Dataset records:

(* ===== verification/Inflate.v ===== *)
(** Inflate: kernel/src/inflate.rs, which decompresses DEFLATE streams (RFC
    1951) in the zlib wrapper (RFC 1950).

    [Kernel] is the whole file: the tables of a Huffman code with the lookup
    table for short words, the bit reader that reads up to eight bytes of zeros
    past the end of its input, the three kinds of blocks, and Adler-32.  Reads
    and writes of arrays and subtractions have their checks. *)
From Stdlib Require Import ZArith Lia List.
From stdpp Require Import base list gmap strings.
From S2P Require Import Prelude Text Arrays Machine.
Open Scope Z_scope.

Module Kernel.

Inductive inflate_error : Type :=
| Corrupt
| Overflow.
#[warnings="-notation-for-abbreviation"] Notation result := (outcome inflate_error).

Definition MAX_BITS : Z := 15.
Definition FAST_BITS : Z := 9.
Definition LENGTH_BASE : list Z :=
  [3; 4; 5; 6; 7; 8; 9; 10; 11; 13; 15; 17; 19; 23; 27; 31; 35; 43; 51; 59; 67; 83; 99; 115; 131; 163; 195; 227; 258].
Definition LENGTH_EXTRA : list Z :=
  [0; 0; 0; 0; 0; 0; 0; 0; 1; 1; 1; 1; 2; 2; 2; 2; 3; 3; 3; 3; 4; 4; 4; 4; 5; 5; 5; 5; 0].
Definition DISTANCE_BASE : list Z :=
  [1; 2; 3; 4; 5; 7; 9; 13; 17; 25; 33; 49; 65; 97; 129; 193; 257; 385; 513; 769; 1025; 1537; 2049; 3073; 4097; 6145; 8193; 12289; 16385; 24577].
Definition DISTANCE_EXTRA : list Z :=
  [0; 0; 0; 0; 1; 1; 2; 2; 3; 3; 4; 4; 5; 5; 6; 6; 7; 7; 8; 8; 9; 9; 10; 10; 11; 11; 12; 12; 13; 13].
Definition CODE_LENGTH_ORDER : list Z := [16; 17; 18; 0; 8; 7; 9; 6; 10; 5; 11; 4; 12; 3; 13; 2; 14; 1; 15].

(** ** Huffman *)

Record huffman : Type := Huffman {
  count : list Z;
  symbol : list Z;
  fast : list Z
}.

Definition count_length (count : list Z) (length : Z) : result (list Z) :=
  n ← index count length;
  n ← u16 (n + 1);
  store count length n.

(** One round of the test for too many words. *)
Definition left_over (count : list Z) (left length : Z) : result Z :=
  n ← index count length;
  left ← i32 (as_i32 (Z.shiftl left 1) - n);
  if left <? 0 then Err Corrupt else Ok left.

Definition next_offset (count offsets : list Z) (length : Z) : result (list Z) :=
  a ← index offsets length;
  n ← index count length;
  s ← u16 (a + n);
  store offsets (length + 1) s.

Definition place_symbol (st : list Z * list Z) (item : Z * Z) : result (list Z * list Z) :=
  let '(symbol, offsets) := st in
  let '(s, length) := item in
  if negb (length =? 0) then
    at_ ← index offsets length;
    symbol ← store symbol at_ s;
    next ← u16 (at_ + 1);
    offsets ← store offsets length next;
    Ok (symbol, offsets)
  else Ok st.

(** [u32::reverse_bits]. *)
Definition reverse_bits (x : Z) : Z := foldl (fun r i => Z.lor (Z.shiftl r 1) (Z.land (Z.shiftr x i) 1)) 0 (pyrange 0 32).

(** Every pattern of [FAST_BITS] bits that starts with the word. *)
Definition fill_word (length : Z) (fast : list Z) (s code : Z) : result (list Z) :=
  let reversed := Z.shiftr (reverse_bits code) (32 - length) in
  foldK (fun fast fill => store fast fill (Z.lor (Z.shiftl s 4 mod 65536) length)) fast
    (range_step reversed (Z.shiftl 1 FAST_BITS) (Z.shiftl 1 length)).

Definition fast_word (symbol : list Z) (length : Z) (st : list Z * Z * Z) (_ : Z) : result (list Z * Z * Z) :=
  let '(fast, code, i) := st in
  s ← index symbol i;
  fast ← fill_word length fast s code;
  code ← u32 (code + 1);
  Ok (fast, code, i + 1).

Definition fast_length (count symbol : list Z) (st : list Z * Z * Z) (length : Z) : result (list Z * Z * Z) :=
  n ← index count length;
  '(fast, code, i) ← foldK (fast_word symbol length) st (pyrange 0 n);
  Ok (fast, Z.shiftl code 1 mod 4294967296, i).

Definition new (lengths : list Z) : result huffman :=
  count ← foldK count_length (zeros (MAX_BITS + 1)) lengths;
  n0 ← index count 0;
  if n0 =? zlen lengths then Ok (Huffman count (zeros 288) (zeros 512))
  else
    foldK (left_over count) 1 (pyrange 1 (MAX_BITS + 1)) ≫= fun _ =>
    offsets ← foldK (next_offset count) (zeros (MAX_BITS + 2)) (pyrange 1 (MAX_BITS + 1));
    '(symbol, _) ← foldK place_symbol (zeros 288, offsets) (zip (pyrange 0 (zlen lengths)) lengths);
    '(fast, _, _) ← foldK (fast_length count symbol) (zeros 512, 0, 0) (pyrange 1 (FAST_BITS + 1));
    Ok (Huffman count symbol fast).

(** ** Bits *)

Record bits : Type := Bits {
  position : Z;
  buffer : Z;
  held : Z      (* the field [count] *)
}.

Definition start : bits := Bits 0 0 0.

(** The loop [while self.count <= 56]; each round adds eight. *)
Fixpoint refill_loop (fuel : nat) (data : list Z) (b : bits) : bits :=
  match fuel with
  | O => b
  | S fuel =>
      if held b <=? 56 then
        match (if position b <? zlen data then Some (zat data (position b))
               else if position b <? zlen data + 8 then Some 0 else None) with
        | Some byte => refill_loop fuel data (Bits (position b + 1) (Z.lor (buffer b) (Z.shiftl byte (held b))) (held b + 8))
        | None => b
        end
      else b
  end.
Definition refill : list Z -> bits -> bits := refill_loop 8.

(** The reader with [n] bits fewer, [saturating_sub] for the count. *)
Definition skip (n : Z) (b : bits) : bits := Bits (position b) (Z.shiftr (buffer b) n) (Z.max 0 (held b - n)).

Definition take (data : list Z) (n : Z) (b : bits) : Z * bits :=
  if n =? 0 then (0, b)
  else
    let b := if held b <? n then refill data b else b in
    (Z.land (buffer b) (Z.shiftl 1 n - 1), skip n b).

Definition overrun (data : list Z) (b : bits) : bool := zlen data <? Z.max 0 (position b - held b / 8).

Definition align_to_byte (b : bits) : bits :=
  let drop := held b mod 8 in
  Bits (position b) (Z.shiftr (buffer b) drop) (held b - drop).

(** The canonical decoding, from the lengths that are left. *)
Fixpoint decode_slow (table : huffman) (lengths : list Z) (code first i : Z) (b : bits) : result (Z * bits) :=
  match lengths with
  | [] => Err Corrupt
  | length :: lengths =>
      let code := Z.lor code (Z.land (buffer b) 1) in
      let b := skip 1 b in
      n ← index (count table) length;
      d ← i32 (code - n);
      if d <? first then
        e ← i32 (code - first);
        at_ ← i32 (i + e);
        s ← index (symbol table) at_;
        Ok (s, b)
      else
        i ← i32 (i + n);
        first ← i32 (first + n);
        decode_slow table lengths (as_i32 (Z.shiftl code 1)) (as_i32 (Z.shiftl first 1)) i b
  end.

Definition decode (data : list Z) (table : huffman) (b : bits) : result (Z * bits) :=
  let b := if held b <? MAX_BITS then refill data b else b in
  entry ← index (fast table) (Z.land (buffer b) (Z.shiftl 1 FAST_BITS - 1));
  if negb (entry =? 0) then
    let length := Z.land entry 15 in
    c ← u32 (held b - length);
    Ok (Z.shiftr entry 4, Bits (position b) (Z.shiftr (buffer b) length) c)
  else decode_slow table (pyrange 1 (MAX_BITS + 1)) 0 0 0 b.

(** ** Blocks *)

Definition stored_byte (data : list Z) (st : list Z * Z * bits) (_ : Z) : result (list Z * Z * bits) :=
  let '(output, written, b) := st in
  let '(v, b) := take data 8 b in
  output ← store output written (v mod 256);
  Ok (output, written + 1, b).

Definition stored_block (data output : list Z) (written : Z) (b : bits) : result (list Z * Z * bits) :=
  let b := align_to_byte b in
  let '(length, b) := take data 16 b in
  let '(inverse, b) := take data 16 b in
  if negb (length =? Z.land (Z.lnot inverse) 65535) then Err Corrupt
  else if zlen output <? written + length then Err Overflow
  else foldK (stored_byte data) (output, written, b) (pyrange 0 length).

(** [output.copy_within(from..from + length, to)]. *)
Definition copy_within (output : list Z) (from length to : Z) : result (list Z) :=
  if (0 <=? from) && (from + length <=? zlen output) && (to + length <=? zlen output)
  then Ok (slice_assign output to (to + length) (pyslice output from (from + length))) else Panic.

Definition copy_byte (written back : Z) (output : list Z) (offset : Z) : result (list Z) :=
  v ← index output (written - back + offset);
  store output (written + offset) v.

Definition copy_match (output : list Z) (written back length : Z) : result (list Z) :=
  if length <=? back then copy_within output (written - back) length written
  else foldK (copy_byte written back) output (pyrange 0 length).

Fixpoint inflate_block (fuel : nat) (data : list Z) (literal distance : huffman) (output : list Z) (written : Z) (b : bits)
  : result (list Z * Z * bits) :=
  match fuel with
  | O => Unfinished
  | S fuel =>
      let next output written b :=
        if overrun data b then Err Corrupt else inflate_block fuel data literal distance output written b in
      '(s, b) ← decode data literal b;
      if s <? 256 then
        if written =? zlen output then Err Overflow
        else
          output ← store output written (s mod 256);
          next output (written + 1) b
      else if s =? 256 then Ok (output, written, b)
      else
        let s := s - 257 in
        if 29 <=? s then Err Corrupt
        else
          base ← index LENGTH_BASE s;
          extra ← index LENGTH_EXTRA s;
          let '(more, b) := take data extra b in
          let length := base + more in
          '(ds, b) ← decode data distance b;
          if 30 <=? ds then Err Corrupt
          else
            base ← index DISTANCE_BASE ds;
            extra ← index DISTANCE_EXTRA ds;
            let '(more, b) := take data extra b in
            let back := base + more in
            if written <? back then Err Corrupt
            else if zlen output <? written + length then Err Overflow
            else
              output ← copy_match output written back length;
              next output (written + length) b
  end.

Definition read_code_length (data : list Z) (st : list Z * bits) (order : Z) : result (list Z * bits) :=
  let '(lengths, b) := st in
  let '(v, b) := take data 3 b in
  lengths ← store lengths order v;
  Ok (lengths, b).

(** The loop over the lengths of both codes. *)
Fixpoint read_lengths (fuel : nat) (data : list Z) (code_lengths : huffman) (total : Z) (lengths : list Z) (i : Z) (b : bits)
  : result (list Z * bits) :=
  match fuel with
  | O => Unfinished
  | S fuel =>
      if i <? total then
        '(s, b) ← decode data code_lengths b;
        '(lengths, i, b) ←
          (if s <? 16 then
             lengths ← store lengths i s;
             Ok (lengths, i + 1, b)
           else
             '(value, repeat, b) ←
               (if s =? 16 then
                  if i =? 0 then Err Corrupt
                  else
                    value ← index lengths (i - 1);
                    let '(n, b) := take data 2 b in Ok (value, 3 + n, b)
                else if s =? 17 then let '(n, b) := take data 3 b in Ok (0, 3 + n, b)
                else let '(n, b) := take data 7 b in Ok (0, 11 + n, b));
             if total <? i + repeat then Err Corrupt
             else
               lengths ← foldK (fun lengths k => store lengths (i + k) value) lengths (pyrange 0 repeat);
               Ok (lengths, i + repeat, b));
        if overrun data b then Err Corrupt else read_lengths fuel data code_lengths total lengths i b
      else Ok (lengths, b)
  end.

Definition read_dynamic_tables (data : list Z) (b : bits) : result (huffman * huffman * bits) :=
  let '(n, b) := take data 5 b in let literal_count := n + 257 in
  let '(n, b) := take data 5 b in let distance_count := n + 1 in
  let '(n, b) := take data 4 b in let code_length_count := n + 4 in
  if (286 <? literal_count) || (30 <? distance_count) then Err Corrupt
  else
    '(lengths, b) ← foldK (read_code_length data) (zeros 320, b) (pyslice CODE_LENGTH_ORDER 0 code_length_count);
    code_lengths ← new (pyslice lengths 0 19);
    '(lengths, b) ← read_lengths 320 data code_lengths (literal_count + distance_count) (zeros 320) 0 b;
    eob ← index lengths 256;
    if eob =? 0 then Err Corrupt
    else
      literal ← new (pyslice lengths 0 literal_count);
      distance ← new (pyslice lengths literal_count (literal_count + distance_count));
      Ok (literal, distance, b).

Definition FIXED_LENGTHS : list Z := replicate 144 8 ++ replicate 112 9 ++ replicate 24 7 ++ replicate 8 8.

Definition inflate_one (data output : list Z) (written kind : Z) (b : bits) : result (list Z * Z * bits) :=
  if kind =? 0 then stored_block data output written b
  else if (kind =? 1) || (kind =? 2) then
    '(literal, distance, b) ←
      (if kind =? 1 then
         literal ← new FIXED_LENGTHS;
         distance ← new (replicate 30 5);
         Ok (literal, distance, b)
       else read_dynamic_tables data b);
    inflate_block (8 * length data + 1) data literal distance output written b
  else Err Corrupt.

Fixpoint inflate_loop (fuel : nat) (data output : list Z) (written : Z) (b : bits) : result (list Z * Z) :=
  match fuel with
  | O => Unfinished
  | S fuel =>
      let '(last, b) := take data 1 b in
      let '(kind, b) := take data 2 b in
      '(output, written, b) ← inflate_one data output written kind b;
      if overrun data b then Err Corrupt
      else if last =? 1 then Ok (output, written)
      else inflate_loop fuel data output written b
  end.

(** The output buffer and how much of it was written.  A round that is not the
    last takes a bit of the input at least. *)
Definition inflate (input output : list Z) : result (list Z * Z) :=
  inflate_loop (8 * length input + 1) input output 0 start.

Definition zlib_decompress (input output : list Z) : result (list Z * Z) :=
  if zlen input <? 6 then Err Corrupt
  else
    cmf ← index input 0;
    flags ← index input 1;
    if negb (Z.land cmf 15 =? 8) || negb ((cmf * 256 + flags) mod 31 =? 0) || negb (Z.land flags 32 =? 0) then Err Corrupt
    else inflate (drop 2 input) output.

(** ** Adler-32 *)

Definition adler_byte (st : Z * Z) (byte : Z) : result (Z * Z) :=
  let '(a, b) := st in
  a ← u32 (a + byte);
  b ← u32 (b + a);
  Ok (a, b).

(** [data.chunks(5552)], the sums reduced after each. *)
Fixpoint adler_chunks (fuel : nat) (data : list Z) (a b : Z) : result (Z * Z) :=
  match fuel with
  | O => Unfinished
  | S fuel =>
      match data with
      | [] => Ok (a, b)
      | _ =>
          '(a, b) ← foldK adler_byte (a, b) (pyslice data 0 5552);
          adler_chunks fuel (drop (Z.to_nat 5552) data) (a mod 65521) (b mod 65521)
      end
  end.

Definition adler32 (data : list Z) : result Z :=
  '(a, b) ← adler_chunks (S (length data)) data 1 0;
  Ok (Z.lor (Z.shiftl b 16 mod 4294967296) a).

End Kernel.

Assigned task:
Starting at the line that contains "Bits (position b) (Z.shiftr (buffer b) drop)" and stopping after the line that contains "Ok (output, written + 1, b).", write out every line exactly as it appears above, and no other line.

Task response:
  Bits (position b) (Z.shiftr (buffer b) drop) (held b - drop).

(** The canonical decoding, from the lengths that are left. *)
Fixpoint decode_slow (table : huffman) (lengths : list Z) (code first i : Z) (b : bits) : result (Z * bits) :=
  match lengths with
  | [] => Err Corrupt
  | length :: lengths =>
      let code := Z.lor code (Z.land (buffer b) 1) in
      let b := skip 1 b in
      n ← index (count table) length;
      d ← i32 (code - n);
      if d <? first then
        e ← i32 (code - first);
        at_ ← i32 (i + e);
        s ← index (symbol table) at_;
        Ok (s, b)
      else
        i ← i32 (i + n);
        first ← i32 (first + n);
        decode_slow table lengths (as_i32 (Z.shiftl code 1)) (as_i32 (Z.shiftl first 1)) i b
  end.

Definition decode (data : list Z) (table : huffman) (b : bits) : result (Z * bits) :=
  let b := if held b <? MAX_BITS then refill data b else b in
  entry ← index (fast table) (Z.land (buffer b) (Z.shiftl 1 FAST_BITS - 1));
  if negb (entry =? 0) then
    let length := Z.land entry 15 in
    c ← u32 (held b - length);
    Ok (Z.shiftr entry 4, Bits (position b) (Z.shiftr (buffer b) length) c)
  else decode_slow table (pyrange 1 (MAX_BITS + 1)) 0 0 0 b.

(** ** Blocks *)

Definition stored_byte (data : list Z) (st : list Z * Z * bits) (_ : Z) : result (list Z * Z * bits) :=
  let '(output, written, b) := st in
  let '(v, b) := take data 8 b in
  output ← store output written (v mod 256);
  Ok (output, written + 1, b).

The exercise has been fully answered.